The International Finance Corporation (IFC), a member of the World Bank Group, and Citi Group have established an $800 Million fund to facilitate trade finance in emerging markets. The fund will support trade flows in developing countries and help businesses cope with the effects of COVID-19 pandemic.
This follows massive disruptions caused by the COVID-19 pandemic. Businesses have shut down, demand for goods and services has declined, and supply chains have been cut off.
IFC and Citi will share the risks in the $800 million portfolio of trade-related assets on a 50-50 basis.
“By rapidly increasing our capacity to deliver trade finance, IFC and Citi can help businesses maintain their operations during the current crisis and speed their recovery when the pandemic eases. Supporting the sustainability of the supply chains and stimulating the international trade flows have been a critical priority for us as we deal with the impact of the COVID-19 pandemic,” said de Bolle.
“Citi’s partnership with the IFC on this transaction will enable the recovery of trade flows in the emerging markets while mitigating the extended disruption to the supply chains of many industries across the globe,” said Ebru Pakcan, Global Head of Trade, Citi Treasury and Trade Solutions.
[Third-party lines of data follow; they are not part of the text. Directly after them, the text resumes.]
(** What [group_rows] returns: one group per key that occurs, holding the
    rows of that key in input order. *)
Lemma group_rows_total keyed :
  total_size (group_rows keyed) = length keyed.
Proof.
  unfold group_rows. rewrite (total_size_perm _ _ (sort_groups_perm _)).
  unfold collect.
  now destruct (collect_invariant keyed []) as (_ & _ & ->).
Qed.

Lemma group_rows_NoDup keyed : NoDup (map fst (group_rows keyed)).
Proof.
  unfold group_rows.
  rewrite (Permutation_map fst (sort_groups_perm (collect keyed))).
  unfold collect. destruct (collect_invariant keyed []) as (H & _ & _).
  apply H. constructor.
Qed.

Lemma group_rows_In keyed g :
  In g (group_rows keyed) ->
  snd g = with_key (fst g) keyed /\ snd g <> [].
Proof.
  unfold group_rows. intros Hin.
  apply (Permutation_in _ (sort_groups_perm _)) in Hin.
  destruct (collect_invariant keyed []) as (Hnd & Hne & _).
  fold (collect keyed) in Hnd, Hne. split.
  - rewrite <- members_collect. symmetry. apply members_In.
    + apply Hnd. constructor.
    + now destruct g.
  - specialize (Hne (Forall_nil_2 _)). rewrite Forall_forall in Hne.
    apply Hne. now apply list_elem_of_In.
Qed.

Lemma group_rows_key keyed k :
  with_key k keyed <> [] -> In (k, with_key k keyed) (group_rows keyed).
Proof.
  intros Hne. unfold group_rows.
  apply (Permutation_in _ (Permutation_sym (sort_groups_perm _))).
  rewrite <- members_collect in *. now apply members_nonempty.
Qed.


(** ** Sequences of fallible steps *)

Lemma mapR_app {A B} (f : A -> result B) l1 l2 :
  mapR f (l1 ++ l2) = (x ← mapR f l1; y ← mapR f l2; Ok (x ++ y)).
Proof.
  induction l1 as [|a l1 IH]; simpl.
  - now destruct (mapR f l2).
  - destruct (f a); simpl; [|reflexivity]. rewrite IH.
    destruct (mapR f l1); simpl; [|reflexivity].
    now destruct (mapR f l2).
Qed.

Lemma mapR_map {A B C} (f : B -> result C) (g : A -> B) l :
  mapR f (List.map g l) = mapR (fun a => f (g a)) l.
Proof.
  induction l as [|a l IH]; simpl; [reflexivity|]. now rewrite IH.
Qed.

Lemma mapR_length {A B} (f : A -> result B) l l' :
  mapR f l = Ok l' -> length l' = length l.
Proof.
  revert l'. induction l as [|a l IH]; simpl; intros l' H.
  - now injection H as <-.
  - inv_bind H. inv_bind H. injection H as <-. simpl. f_equal. now apply IH.
Qed.

Lemma mapR_ext {A B} (f g : A -> result B) l :
  (forall a, In a l -> f a = g a) -> mapR f l = mapR g l.
Proof.
  induction l as [|a l IH]; simpl; intros H; [reflexivity|].
  rewrite (H a) by auto. rewrite IH by auto. reflexivity.
Qed.

(** ** The aggregate queries *)

Lemma resolve_cols cols keys :
  mapR (fun ca => resolve_expr cols (Col (fst ca))) keys
  = (cidx ← mapR (column_of cols) keys; Ok (List.map TCol cidx)).
Proof.
  induction keys as [|ca keys IH]; [reflexivity|].
  cbn [mapR]. rewrite IH.
  destruct (mapR (column_of cols) keys); unfold column_of, resolve_expr;
    destruct (find_column (fst ca) cols); reflexivity.
Qed.

Lemma run_select_count keys t s :
  run_select (count_query keys) t = Ok s ->
  exists cidx kidx,
    mapR (column_of (columns t)) keys = Ok cidx
    /\ mapR (resolve_group (columns t) (sel_list (count_query keys)))
            (List.map snd keys) = Ok kidx
    /\ columns s = List.map snd keys ++ [Count]
    /\ rows s =
       List.map (fun g => project cidx (hd [] (snd g)) ++ [Int (count_of g)])
         (group_rows (List.map (fun r => (project kidx r, r)) (rows t))).
Proof.
  unfold run_select. intros H.
  inv_bind H as terms Ht. inv_bind H as kidx Hk. injection H as <-.
  cbn [sel_list sel_group_by count_query] in *.
  rewrite map_app, mapR_app, !map_map, !mapR_map in Ht.
  cbn [fst] in Ht. rewrite resolve_cols in Ht.
  inv_bind Ht as tcols Htc. inv_bind Htc as cidx Hc.
  injection Htc as <-. cbn in Ht. injection Ht as <-.
  exists cidx, kidx. repeat split; try assumption.
  - cbn. rewrite map_app, map_map. reflexivity.
  - cbn. apply map_ext. intros g. rewrite map_app, map_map. reflexivity.
Qed.

(** ** Summary tables: the count column *)

Lemma index_of_last c names :
  ~ In c names -> index_of c (names ++ [c]) = Some (length names).
Proof.
  induction names as [|x names IH]; simpl; intros H.
  - now rewrite bool_decide_true.
  - rewrite bool_decide_false by (intros ->; tauto).
    rewrite IH by tauto. reflexivity.
Qed.

Lemma index_of_head c names : index_of c (c :: names) = Some 0%nat.
Proof. simpl. now rewrite bool_decide_true. Qed.

Lemma index_of_tail c x names :
  c <> x -> index_of c (x :: names) = S <$> index_of c names.
Proof. intros H. simpl. now rewrite bool_decide_false. Qed.

Lemma nth_last {A} (l : list A) x d : nth (length l) (l ++ [x]) d = x.
Proof.
  rewrite app_nth2 by lia. now rewrite Nat.sub_diag.
Qed.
The signing marks the extension of an existing facility under IFC’s Global Trade Liquidity Program, bringing the size of the facility to $2 billion. Before the COVID-19 pandemic, the global trade finance gap was an estimated $1.5 trillion in 2018.
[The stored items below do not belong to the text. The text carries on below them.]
Lemma missing_groups_render_defaults_witness :
  exists v, displayReport (fun _ => false) (JObj [("status", JStr "ok")]) = Some v.
Proof.
  eexists. apply (missing_groups_render_defaults (fun _ => false) (JObj [("status", JStr "ok")])).
  repeat constructor.
Defined.

Lemma legacy_no_summary_throws (g : string -> bool) (data : json) :
  get "analysis_summary" data = None -> displayReport_legacy g data = None.
Proof.
  intros H. destruct data as [| | | | |kvs]; try reflexivity.
  unfold displayReport_legacy, display_report, render_summary.
  change (getprop (Some (JObj kvs)) "analysis_summary")
    with (Some (get "analysis_summary" (JObj kvs))).
  rewrite H. reflexivity.
Qed.

(** script.js: a 2xx body without [analysis_summary] (including [null])
    makes [displayReport] throw on [summary.risk_level]; the handler shows
    the engine's TypeError message, after exactly one request. *)
Theorem legacy_missing_summary_error (g : string -> bool)
  (fetch_post : string -> string -> fetch_result) (fe je te value : string) (data : json) :
  trim value <> "" ->
  fetch_post (backendUrl ++ "/analyze") (trim value) = FetchResponse true (Some data) ->
  get "analysis_summary" data = None ->
  legacy_submit g fetch_post fe je te value
  = ([(backendUrl ++ "/analyze", trim value)], LegacyError te).
Proof.
  intros Hv Hf Hs. unfold legacy_submit. cbv zeta.
  rewrite (proj2 (String.eqb_neq _ _) Hv), Hf, (legacy_no_summary_throws g data Hs).
  reflexivity.
Qed.

Lemma legacy_missing_summary_error_witness :
  legacy_submit (fun _ => false)
    (fun _ _ => FetchResponse true (Some (JObj [("risk_level", JStr "LOW")])))
    "network" "syntax" "summary is undefined" "hello"
  = ([(backendUrl ++ "/analyze", "hello")], LegacyError "summary is undefined").
Proof.
  apply (legacy_missing_summary_error (fun _ => false)
           (fun _ _ => FetchResponse true (Some (JObj [("risk_level", JStr "LOW")])))
           "network" "syntax" "summary is undefined" "hello"
           (JObj [("risk_level", JStr "LOW")])).
  - vm_compute. discriminate.
  - reflexivity.
  - reflexivity.
Defined.

Lemma css_class_nonstring (v : json) :
  truthy (Some v) = true -> (forall s, v <> JStr s) -> css_class (Some v) = None.
Proof.
  intros Ht Hn. unfold css_class. rewrite Ht.
  destruct v; try reflexivity. exfalso. eapply Hn. reflexivity.
Qed.

(** Both versions of [displayReport] throw when [analysis_summary.risk_level]
    is truthy but not a string (a number, [true], an array or an object):
    [getRiskClass] calls [toLowerCase] on it. *)
Theorem nonstring_risk_level_throws (g : string -> bool) (enhanced : bool)
  (kvs skvs : list (string * json)) (rl : json) :
  get "analysis_summary" (JObj kvs) = Some (JObj skvs) ->
  get "risk_level" (JObj skvs) = Some rl ->
  truthy (Some rl) = true ->
  (forall s, rl <> JStr s) ->
  display_report g enhanced (JObj kvs) = None.
Proof.
  intros Hs Hr Ht Hn.
  unfold display_report, render_summary.
  change (getprop (Some (JObj kvs)) "analysis_summary")
    with (Some (get "analysis_summary" (JObj kvs))).
  rewrite Hs.
  assert (Hd : default_to enhanced empty_obj (Some (JObj skvs)) = Some (JObj skvs))
    by (destruct enhanced; reflexivity).
  cbv beta iota zeta delta [obind]. rewrite Hd.
  change (getprop (Some (JObj skvs)) "risk_level") with (Some (get "risk_level" (JObj skvs))).
  rewrite Hr, (css_class_nonstring rl Ht Hn).
  destruct (text_content _); reflexivity.
Qed.

Lemma nonstring_risk_level_throws_witness :
  displayReport (fun _ => false)
    (JObj [("analysis_summary", JObj [("risk_level", JNum 3)])]) = None.
Proof.
  apply (nonstring_risk_level_throws (fun _ => false) true
           [("analysis_summary", JObj [("risk_level", JNum 3)])] [("risk_level", JNum 3)] (JNum 3)).
  - reflexivity.
  - reflexivity.
  - reflexivity.
  - intros s. discriminate.
Defined.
On March 17, IFC’s Board of Directors approved $8 billion in fast-track financing to help companies affected by the outbreak.
The bulk of that financing, including $2 billion for the Global Trade Liquidity Program, will go to client banking institutions, enabling them to continue to offer trade financing, working-capital support, and medium-term financing to private companies.
In 2019, IFC invested more than $19 billion in private companies and financial institutions in developing countries, leveraging the power of the private sector to end extreme poverty, and boost shared prosperity.
The World Trade Organization (WTO) in its outlook for trade in 2020/21, says governments have intervened with monetary and fiscal policy tools to counter the downturn and provide temporary income support to businesses and households.
It says, however, that restrictions on movement and social distancing means that labor supply, transport, and travel are directly affected in ways they were not during the financial crisis.
Whole sectors of national economies have shut down, including hotels, restaurants, non-essential retail trade, tourism, and manufacturing.
WTO projects a strong rebound after COVID-19 if businesses and consumers view the pandemic as a temporary, one-time shock.
Trade is likely to fall more steeply in sectors characterized by complex value chain linkages, particularly in electronics and automotive products.
Services sector may be the component of world trade most directly affected by COVID-19 through the imposition of transport and travel restrictions and the closure of many retail and hospitality establishments.
However, some services may benefit from the crisis. This is true of information technology services, demand for which has boomed as companies have their employees working from home and people socializing remotely.